Gold 8-escudo coin of King Charles IV highlights Cayon’s Sept. 28 sale

A rare Spanish gold 8-escudo coin from Madrid dated 1790 is one of many highlights of Cayon’s Sept. 28 auction of coins focused on Charles IV.

Images courtesy of Cayon.

When Charles IV ascended to the throne on Dec. 14, 1788, it was too late in the year to make new coins bearing his image.

In fact, more than a year would pass before his new coins were authorized. The Royal Order of Jan. 6, 1790, commanded that new coins bearing his image be struck, but with a year date coinciding with the beginning of his reign.

Mint documents for Madrid suggest that 15,648 gold 8-escudo coins were struck in 1790, but most of that mintage must have carried the 1788 date, because 1790-dated coins are extremely rare, according to Spanish auction house Cayon, and 1789-dated issues from Madrid apparently do not exist.

The auction firm offers an example of the 1790-dated rarity in its Sept. 28 auction of 704 lots of coins of Carlos IV (Charles IV), who reigned from the day he took the throne in late 1788 to March 19, 1808.

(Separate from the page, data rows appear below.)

Lemma feed_frames_ok core_id pc sp e st st2 : end_ok core_id pc e st → dbg_keeps st st2 → d_frames st2 = d_frames st →
  ∃ st', (if enable_bt e =? 1 then
       '(ss, f) ← cpuctrl_set_stack_pointer sp (d_syms st2) (d_frames st2);
       Ok (with_frames f (with_syms ss st2))
     else Ok st2) = Ok st' ∧ dbg_keeps st2 st'.
Proof.
  intros [_ _ Hbt] [_ _ _ (Hss2 & Hsf2 & Hsg2) [_ Ht2]] Hf2.
  destruct (Z.eqb_spec (enable_bt e) 1) as [He|]; [|exists st2; split; [done|]; by split].
  destruct (Hbt He) as (Hfw & Hn & Hroom). rewrite Hf2.
  destruct (set_stack_pointer_ok sp (d_syms st2) (d_frames st) Hss2 Hfw) as
    [(ss & -> & Hs & _)|(g & s & f & _ & _ & Hf & [(l1 & l2 & ss & f' & _ & _ & Hs & -> & _)
      |[(ss & f' & _ & _ & _ & Hs & -> & _)|(_ & Hfull & _)]])].
  { unfold symbol_get_gl_num in *. by rewrite Hsg2. }
  1-3: cbn [mbind outcome_bind]; eexists; split; [done|]; by split.
  specialize (Hroom _ _ Hf). lia.
Qed.

(** After an instruction the debugger records it without failing, takes every access out of
    the bus log and enters debug mode exactly when watching is on and one of them touches
    a watch point of its kind; break points and watch points stay as they are. *)
Theorem clock_supply_end_watches (cores core_id pc sp current_core_sp clocks : Z) (e : DbgCpuCallbackFuncEnableType)
    (l : bus_log) (st : dbg_state) (Hwf : dbg_wf cores st) (Hl : log_wf l) (He : end_ok core_id pc e st) :
  ∃ l' st', dbg_notify_cpu_clock_supply_end core_id pc sp current_core_sp clocks e l st = Ok (l', st') ∧
    dbg_wf cores st' ∧ (enable_watch e = 1 → logged l' = []) ∧
    dbg_cpuctrl_dbg_mode (d_run st') =
      (if (enable_watch e =? 1) && existsb (fires (d_watches st)) (logged l)
       then DBG_CPUCTRL_DBG_MODE_NORMAL else dbg_cpuctrl_dbg_mode (d_run st)) ∧
    d_breaks st' = d_breaks st ∧ d_watches st' = d_watches st.
Proof.
  pose proof Hwf as [Hc Hm Hb Hs [Hal Hat]]. unfold dbg_notify_cpu_clock_supply_end.
  destruct (feed_log_ok core_id pc sp e st He Hs Hat) as (st1 & -> & Hk1 & Hp1 & Hf1). cbn [mbind outcome_bind].
  destruct (feed_profile_ok core_id pc current_core_sp clocks e st st1 He Hk1 Hp1) as (st2 & -> & Hk2 & Hf2).
  cbn [mbind outcome_bind]. pose proof (dbg_keeps_trans _ _ _ Hk1 Hk2) as Hk12.
  destruct (feed_frames_ok core_id pc sp e st st2 He Hk12) as (st3 & -> & Hk3); [congruence|].
  cbn [mbind outcome_bind]. pose proof (dbg_keeps_trans _ _ _ Hk12 Hk3) as Hk.
  assert (Hkeep : ∀ st', dbg_keeps st st' → dbg_wf cores st').
  { intros st' [Hkb Hkw Hkr (Hks & _ & Hkg) [Hka Hkt]]. split; rewrite ?Hkr, ?Hkb; [done..|].
    split; [|done]. rewrite Hka, Hal. unfold symbol_get_gl_num. by rewrite Hkg. }
  destruct (Z.eqb_spec (enable_watch e) 1) as [Hw|Hw].
  2: { exists l, st3. split; [done|]. split; [by apply Hkeep|]. destruct Hk as [? ? Hkr _ _]. by rewrite Hkr. }
  pose proof (Hkeep _ Hk) as [_ _ _ Hs3 [Hal3 Hat3]].
  destruct (watch_loop_ok core_id clocks WATCH_FUEL false l st3 Hl) as (l' & st4 & -> & Hlog & Hk4); [|done|done|done|].
  { rewrite logged_len by done. destruct Hl as [_ Hn]. unfold BUS_ACCESS_LOG_SIZE, WATCH_FUEL in *. lia. }
  pose proof (dbg_keeps_trans _ _ _ Hk Hk4) as Hk'. rewrite (dk_watches _ _ Hk). cbn [mbind outcome_bind orb andb].
  replace (existsb (fires (d_watches st)) (reverse (logged l))) with (existsb (fires (d_watches st)) (logged l)).
  2: { apply eq_true_iff_eq. rewrite !existsb_exists. setoid_rewrite <- list_elem_of_In. by setoid_rewrite elem_of_reverse. }
  pose proof (Hkeep _ Hk') as Hwf'. destruct Hk' as [Hkb Hkw Hkr _ _].
  eexists l', _. split; [done|]. split; [|split; [done|]].
  - destruct (existsb _ _); [|done]. by split; simpl; destruct Hwf'.
  - destruct (existsb _ _); simpl; rewrite ?Hkr; by split_and!.
Qed.
End callbacks.

(** ** One core, one break point, one watched word *)

Module CallbackDemo.
#[local] Existing Instance addr_width_32.
Import ControlDemo.

Definition breaks : break_state := snd (cpuctrl_set_break 0x208 BREAK_POINT_TYPE_FOREVER break_init).
Definition run : run_state :=
  mkRun [mkCont false 0] (mkStopped false 0) DBG_CPUCTRL_DBG_MODE_NONE [true].
(** The functions of [SymbolDemo], the variables of [ControlDemo]. *)
Definition syms : symbol_state := mkSymbols (symbol_func SymbolDemo.state) (symbol_gl stacks).
Definition dbg : dbg_state :=
  mkDbg breaks watches run syms [Some info0; None] [log_init] [profile_init 3] frame_init 0 0 0x8080.

Lemma breaks_permanent : permanent breaks.
Proof.
  split; [apply set_break_wf, break_init_wf|apply set_break_counted; [apply break_init_wf|apply break_init_counted]|].
  intros i b Hb%zget_elem. simpl in Hb.
  repeat (apply elem_of_cons in Hb as [->|Hb]; [done|]). by apply elem_of_nil in Hb.
Qed.

Lemma dbg_ok : dbg_wf 1 dbg.
Proof.
  split; [done|done|apply breaks_permanent|split; [apply SymbolDemo.state_wf|apply stacks_wf]|].
  split; [done|]. repeat constructor; apply info0_wf.
Qed.

(** The break point of [return] beside the permanent one. *)
Definition returning : dbg_state := with_breaks (snd (cpuctrl_set_break 0x20c BREAK_POINT_TYPE_ONLY_ONCE breaks)) dbg.
Lemma returning_inv : dbg_inv 1 returning.
Proof. destruct dbg_ok. split; [done|done|by apply set_break_wf, pm_wf|done|done]. Qed.
Lemma supply_start_witness :
  ∃ stop st', dbg_notify_cpu_clock_supply_start 0 0x20c returning = Ok (stop, st') ∧ dbg_inv 1 st' ∧
    (stop = true ↔ controlled 0 (d_run returning) ∧
       (timed_out 0 (d_run returning) ∨ stops_at (d_breaks returning) 0x20c ∨ cpuctrl_is_debug_mode (d_run returning) = true)) ∧
    (stop = true → cpuctrl_get_current_debugged_core (d_run st') = Some 0 ∧
       dbg_cpuctrl_dbg_mode (d_run st') = DBG_CPUCTRL_DBG_MODE_NORMAL) ∧
    breaks_after stop (d_breaks returning) (d_breaks st') ∧
    (permanent (d_breaks returning) → stops_at (d_breaks returning) 0x20c ↔ ∃ i, cpuctrl_get_break i (d_breaks returning) = Some 0x20c).
Proof. apply (clock_supply_start_stops 1 0 0x20c returning returning_inv). lia. Defined.

(** The stop at the point of [return] removes it, and the permanent point is hit no more. *)
Example returning_values :
  ('(stop, st) ← dbg_notify_cpu_clock_supply_start 0 0x20c returning;
   Ok (stop, (λ i, cpuctrl_get_break i (d_breaks st)) <$> [0; 1; 2], cpuctrl_is_break_point 0x208 (d_breaks st))) =
  Ok (true, [Some 0; Some 0x208; None], false).
Proof. reflexivity. Qed.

The gold 8-escudo coin in the auction bears the MF initials of the assayers Manuel de Lamas and Francisco de Herrera.

The auction firm designates the coin as About Uncirculated/Uncirculated, noting that it has “Soft and very fine lines from having been rubbed,” and that the coin displays “Excess metal at the base of the bust.”

The firm has assigned the coin a pre-sale estimate of €3,500 ($3,469 U.S.).

The lot immediately preceding this example is one of the 1788-dated coins (from the same assayers), graded About Uncirculated. It has an estimate of €2,500 ($2,480 U.S.).